**Problem to solve:** In the listing below, find the line with "(** @src rust/connectors/sapient/src/sapient.rs 835-849" and the line with "f_ltb (default (f_of_Z". Repeat those two lines and all lines between them exactly.

──────── Extracted information ────────

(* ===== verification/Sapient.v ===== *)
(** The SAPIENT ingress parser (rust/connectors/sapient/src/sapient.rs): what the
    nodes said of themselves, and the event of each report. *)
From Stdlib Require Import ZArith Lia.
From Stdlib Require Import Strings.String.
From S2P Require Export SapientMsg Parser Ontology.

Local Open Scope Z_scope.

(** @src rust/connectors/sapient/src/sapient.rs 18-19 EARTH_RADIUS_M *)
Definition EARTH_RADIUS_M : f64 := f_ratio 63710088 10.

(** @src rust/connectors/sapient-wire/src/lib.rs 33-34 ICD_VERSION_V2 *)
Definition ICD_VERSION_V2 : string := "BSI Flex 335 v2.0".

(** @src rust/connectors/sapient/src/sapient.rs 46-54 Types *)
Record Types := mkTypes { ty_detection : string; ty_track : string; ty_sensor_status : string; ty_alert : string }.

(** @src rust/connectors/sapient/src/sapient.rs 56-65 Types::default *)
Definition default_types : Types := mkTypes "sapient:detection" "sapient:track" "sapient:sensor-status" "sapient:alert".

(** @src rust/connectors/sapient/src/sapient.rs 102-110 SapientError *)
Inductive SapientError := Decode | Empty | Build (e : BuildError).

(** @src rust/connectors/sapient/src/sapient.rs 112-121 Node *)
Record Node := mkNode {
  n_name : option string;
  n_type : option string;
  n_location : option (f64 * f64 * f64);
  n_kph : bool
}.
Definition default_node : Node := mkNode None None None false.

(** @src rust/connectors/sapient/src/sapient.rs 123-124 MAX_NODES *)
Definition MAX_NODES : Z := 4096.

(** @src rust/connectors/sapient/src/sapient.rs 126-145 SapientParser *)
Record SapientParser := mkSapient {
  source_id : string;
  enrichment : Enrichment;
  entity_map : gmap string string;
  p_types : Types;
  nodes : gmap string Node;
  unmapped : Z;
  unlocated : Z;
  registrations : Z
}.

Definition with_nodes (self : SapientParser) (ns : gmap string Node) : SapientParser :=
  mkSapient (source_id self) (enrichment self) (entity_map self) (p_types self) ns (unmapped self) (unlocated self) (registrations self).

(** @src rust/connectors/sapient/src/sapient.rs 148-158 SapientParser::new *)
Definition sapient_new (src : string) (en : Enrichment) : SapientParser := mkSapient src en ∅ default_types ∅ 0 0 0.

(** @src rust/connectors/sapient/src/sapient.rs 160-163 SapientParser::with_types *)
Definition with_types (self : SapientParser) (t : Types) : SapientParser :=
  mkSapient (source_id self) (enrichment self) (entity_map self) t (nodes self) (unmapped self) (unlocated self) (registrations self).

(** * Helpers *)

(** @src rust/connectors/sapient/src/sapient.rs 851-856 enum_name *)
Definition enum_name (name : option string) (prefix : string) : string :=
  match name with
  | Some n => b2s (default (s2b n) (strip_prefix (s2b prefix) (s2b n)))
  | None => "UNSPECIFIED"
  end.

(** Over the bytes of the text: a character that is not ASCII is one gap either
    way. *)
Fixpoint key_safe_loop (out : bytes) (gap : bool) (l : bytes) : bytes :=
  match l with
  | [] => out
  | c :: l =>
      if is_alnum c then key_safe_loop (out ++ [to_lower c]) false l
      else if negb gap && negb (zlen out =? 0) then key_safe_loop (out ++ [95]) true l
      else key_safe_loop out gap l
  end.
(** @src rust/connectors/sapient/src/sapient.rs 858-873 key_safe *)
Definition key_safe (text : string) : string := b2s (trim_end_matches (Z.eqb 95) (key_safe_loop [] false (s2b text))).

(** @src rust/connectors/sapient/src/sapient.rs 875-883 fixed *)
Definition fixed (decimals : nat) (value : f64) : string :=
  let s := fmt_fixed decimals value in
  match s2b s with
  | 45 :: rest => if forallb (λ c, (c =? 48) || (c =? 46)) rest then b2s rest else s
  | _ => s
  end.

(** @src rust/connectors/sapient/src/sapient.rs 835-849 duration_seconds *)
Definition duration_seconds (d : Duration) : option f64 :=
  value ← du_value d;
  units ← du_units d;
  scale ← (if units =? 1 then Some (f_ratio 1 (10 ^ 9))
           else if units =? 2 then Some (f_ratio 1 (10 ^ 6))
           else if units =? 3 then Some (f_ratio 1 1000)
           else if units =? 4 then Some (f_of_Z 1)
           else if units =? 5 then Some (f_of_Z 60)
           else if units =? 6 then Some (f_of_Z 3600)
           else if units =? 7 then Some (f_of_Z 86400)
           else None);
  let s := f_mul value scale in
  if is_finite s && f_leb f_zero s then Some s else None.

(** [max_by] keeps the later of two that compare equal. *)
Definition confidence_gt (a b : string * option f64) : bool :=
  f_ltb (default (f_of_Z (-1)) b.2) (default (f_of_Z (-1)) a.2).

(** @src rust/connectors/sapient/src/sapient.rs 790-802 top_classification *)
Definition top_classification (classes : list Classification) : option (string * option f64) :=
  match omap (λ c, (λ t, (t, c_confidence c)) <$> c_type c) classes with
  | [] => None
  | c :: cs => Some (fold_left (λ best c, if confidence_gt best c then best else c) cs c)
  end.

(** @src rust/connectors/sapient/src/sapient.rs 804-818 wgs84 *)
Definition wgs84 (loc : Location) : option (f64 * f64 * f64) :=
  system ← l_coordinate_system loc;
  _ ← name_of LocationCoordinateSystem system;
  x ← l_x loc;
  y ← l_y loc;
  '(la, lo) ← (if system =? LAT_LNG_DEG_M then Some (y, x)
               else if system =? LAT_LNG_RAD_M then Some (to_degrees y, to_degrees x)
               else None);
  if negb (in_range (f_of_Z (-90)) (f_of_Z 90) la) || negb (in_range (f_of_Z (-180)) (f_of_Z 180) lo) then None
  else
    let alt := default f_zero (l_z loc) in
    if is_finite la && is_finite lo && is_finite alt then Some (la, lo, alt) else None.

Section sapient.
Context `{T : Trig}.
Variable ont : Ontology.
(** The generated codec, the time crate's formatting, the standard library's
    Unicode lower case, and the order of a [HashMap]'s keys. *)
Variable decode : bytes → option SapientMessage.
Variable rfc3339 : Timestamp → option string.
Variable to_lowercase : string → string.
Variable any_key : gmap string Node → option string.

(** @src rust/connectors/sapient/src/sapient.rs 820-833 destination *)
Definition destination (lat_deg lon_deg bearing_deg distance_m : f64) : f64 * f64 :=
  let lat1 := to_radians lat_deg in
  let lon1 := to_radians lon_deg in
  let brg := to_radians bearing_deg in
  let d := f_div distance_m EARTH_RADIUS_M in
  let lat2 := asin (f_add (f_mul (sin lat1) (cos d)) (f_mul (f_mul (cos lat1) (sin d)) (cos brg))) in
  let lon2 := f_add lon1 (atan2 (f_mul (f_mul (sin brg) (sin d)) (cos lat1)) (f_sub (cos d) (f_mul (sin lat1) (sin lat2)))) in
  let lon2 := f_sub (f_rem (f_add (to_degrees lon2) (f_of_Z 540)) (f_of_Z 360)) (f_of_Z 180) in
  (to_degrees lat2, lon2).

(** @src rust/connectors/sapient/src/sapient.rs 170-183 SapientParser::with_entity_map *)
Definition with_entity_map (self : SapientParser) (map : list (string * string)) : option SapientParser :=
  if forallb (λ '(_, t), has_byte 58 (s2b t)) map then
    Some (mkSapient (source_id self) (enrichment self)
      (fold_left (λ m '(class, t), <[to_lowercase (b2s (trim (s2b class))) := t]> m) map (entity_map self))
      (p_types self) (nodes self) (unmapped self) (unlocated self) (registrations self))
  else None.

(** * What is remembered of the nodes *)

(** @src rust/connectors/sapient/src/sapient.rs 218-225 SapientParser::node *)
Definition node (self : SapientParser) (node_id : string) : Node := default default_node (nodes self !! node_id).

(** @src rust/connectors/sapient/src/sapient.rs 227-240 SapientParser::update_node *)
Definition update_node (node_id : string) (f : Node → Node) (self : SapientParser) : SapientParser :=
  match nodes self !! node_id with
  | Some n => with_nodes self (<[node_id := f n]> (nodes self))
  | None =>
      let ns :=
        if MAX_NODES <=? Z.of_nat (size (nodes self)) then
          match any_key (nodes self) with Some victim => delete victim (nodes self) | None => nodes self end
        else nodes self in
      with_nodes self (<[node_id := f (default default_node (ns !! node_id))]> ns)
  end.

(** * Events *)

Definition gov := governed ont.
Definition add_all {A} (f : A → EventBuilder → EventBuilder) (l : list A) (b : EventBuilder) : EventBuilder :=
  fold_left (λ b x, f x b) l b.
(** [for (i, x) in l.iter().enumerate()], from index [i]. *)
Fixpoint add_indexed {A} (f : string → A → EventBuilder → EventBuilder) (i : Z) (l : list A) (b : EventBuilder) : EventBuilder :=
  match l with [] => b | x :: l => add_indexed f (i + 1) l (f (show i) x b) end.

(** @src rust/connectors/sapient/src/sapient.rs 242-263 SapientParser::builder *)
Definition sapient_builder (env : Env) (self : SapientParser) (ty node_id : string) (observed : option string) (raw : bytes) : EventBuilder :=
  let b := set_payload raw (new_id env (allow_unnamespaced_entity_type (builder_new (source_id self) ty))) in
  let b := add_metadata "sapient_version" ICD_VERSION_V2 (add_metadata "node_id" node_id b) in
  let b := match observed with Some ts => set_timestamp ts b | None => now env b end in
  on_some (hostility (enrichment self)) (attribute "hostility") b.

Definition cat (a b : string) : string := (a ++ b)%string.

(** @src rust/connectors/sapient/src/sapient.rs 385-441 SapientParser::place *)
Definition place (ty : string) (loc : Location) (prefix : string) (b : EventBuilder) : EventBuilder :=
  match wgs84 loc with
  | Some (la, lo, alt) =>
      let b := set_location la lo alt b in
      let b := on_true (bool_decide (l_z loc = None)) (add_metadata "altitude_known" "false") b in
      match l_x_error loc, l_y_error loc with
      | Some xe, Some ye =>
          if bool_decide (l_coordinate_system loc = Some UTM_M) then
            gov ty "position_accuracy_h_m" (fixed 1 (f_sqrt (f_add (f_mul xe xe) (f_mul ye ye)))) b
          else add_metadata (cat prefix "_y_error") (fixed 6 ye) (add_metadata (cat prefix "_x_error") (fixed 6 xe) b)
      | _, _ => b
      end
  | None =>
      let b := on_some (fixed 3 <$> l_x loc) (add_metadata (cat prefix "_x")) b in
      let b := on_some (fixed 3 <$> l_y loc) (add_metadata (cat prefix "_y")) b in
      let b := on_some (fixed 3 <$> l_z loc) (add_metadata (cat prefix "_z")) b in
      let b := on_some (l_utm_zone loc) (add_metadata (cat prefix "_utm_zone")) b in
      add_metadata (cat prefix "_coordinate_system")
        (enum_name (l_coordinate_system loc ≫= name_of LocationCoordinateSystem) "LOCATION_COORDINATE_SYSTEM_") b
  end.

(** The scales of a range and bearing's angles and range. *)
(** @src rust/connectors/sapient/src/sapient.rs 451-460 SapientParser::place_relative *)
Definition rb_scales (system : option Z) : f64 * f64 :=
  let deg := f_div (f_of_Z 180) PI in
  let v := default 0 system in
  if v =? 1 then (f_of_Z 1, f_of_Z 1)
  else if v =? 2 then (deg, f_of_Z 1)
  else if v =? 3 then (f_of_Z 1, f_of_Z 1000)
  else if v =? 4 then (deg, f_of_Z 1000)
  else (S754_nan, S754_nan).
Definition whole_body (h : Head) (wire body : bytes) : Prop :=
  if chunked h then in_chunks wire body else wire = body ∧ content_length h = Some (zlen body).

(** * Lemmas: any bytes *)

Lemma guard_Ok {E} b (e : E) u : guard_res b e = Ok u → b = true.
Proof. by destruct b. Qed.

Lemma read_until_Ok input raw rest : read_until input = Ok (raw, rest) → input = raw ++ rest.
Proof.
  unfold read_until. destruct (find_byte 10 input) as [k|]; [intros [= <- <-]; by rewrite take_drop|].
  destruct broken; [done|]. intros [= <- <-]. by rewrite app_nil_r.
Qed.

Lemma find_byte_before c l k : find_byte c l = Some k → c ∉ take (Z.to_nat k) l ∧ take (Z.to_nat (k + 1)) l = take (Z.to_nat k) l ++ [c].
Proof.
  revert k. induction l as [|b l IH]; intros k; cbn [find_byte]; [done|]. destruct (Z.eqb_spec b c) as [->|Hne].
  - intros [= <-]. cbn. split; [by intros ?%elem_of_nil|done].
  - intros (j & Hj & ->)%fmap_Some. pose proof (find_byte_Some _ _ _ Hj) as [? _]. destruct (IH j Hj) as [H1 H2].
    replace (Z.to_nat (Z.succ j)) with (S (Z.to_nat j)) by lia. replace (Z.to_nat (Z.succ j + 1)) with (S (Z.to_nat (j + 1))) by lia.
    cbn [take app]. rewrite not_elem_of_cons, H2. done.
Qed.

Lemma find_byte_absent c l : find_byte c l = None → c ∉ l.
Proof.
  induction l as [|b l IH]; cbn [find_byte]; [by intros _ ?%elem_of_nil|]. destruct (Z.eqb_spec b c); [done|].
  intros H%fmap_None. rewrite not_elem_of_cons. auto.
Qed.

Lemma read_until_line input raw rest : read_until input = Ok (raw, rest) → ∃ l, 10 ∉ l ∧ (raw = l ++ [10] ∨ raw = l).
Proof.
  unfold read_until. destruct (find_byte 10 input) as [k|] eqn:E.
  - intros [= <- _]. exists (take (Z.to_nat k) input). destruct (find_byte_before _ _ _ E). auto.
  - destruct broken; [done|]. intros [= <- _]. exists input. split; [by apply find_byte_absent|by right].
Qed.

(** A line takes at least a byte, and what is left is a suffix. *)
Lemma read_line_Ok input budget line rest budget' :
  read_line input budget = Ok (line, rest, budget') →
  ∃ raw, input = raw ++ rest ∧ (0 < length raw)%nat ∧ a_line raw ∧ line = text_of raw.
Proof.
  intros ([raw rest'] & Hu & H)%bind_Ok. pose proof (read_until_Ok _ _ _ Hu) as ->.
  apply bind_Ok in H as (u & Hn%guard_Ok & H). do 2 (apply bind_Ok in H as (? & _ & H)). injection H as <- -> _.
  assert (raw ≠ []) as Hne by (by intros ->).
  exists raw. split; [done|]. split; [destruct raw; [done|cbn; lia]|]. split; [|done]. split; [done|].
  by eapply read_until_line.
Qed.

────────

**Task output:**
(** @src rust/connectors/sapient/src/sapient.rs 835-849 duration_seconds *)
Definition duration_seconds (d : Duration) : option f64 :=
  value ← du_value d;
  units ← du_units d;
  scale ← (if units =? 1 then Some (f_ratio 1 (10 ^ 9))
           else if units =? 2 then Some (f_ratio 1 (10 ^ 6))
           else if units =? 3 then Some (f_ratio 1 1000)
           else if units =? 4 then Some (f_of_Z 1)
           else if units =? 5 then Some (f_of_Z 60)
           else if units =? 6 then Some (f_of_Z 3600)
           else if units =? 7 then Some (f_of_Z 86400)
           else None);
  let s := f_mul value scale in
  if is_finite s && f_leb f_zero s then Some s else None.

(** [max_by] keeps the later of two that compare equal. *)
Definition confidence_gt (a b : string * option f64) : bool :=
  f_ltb (default (f_of_Z (-1)) b.2) (default (f_of_Z (-1)) a.2).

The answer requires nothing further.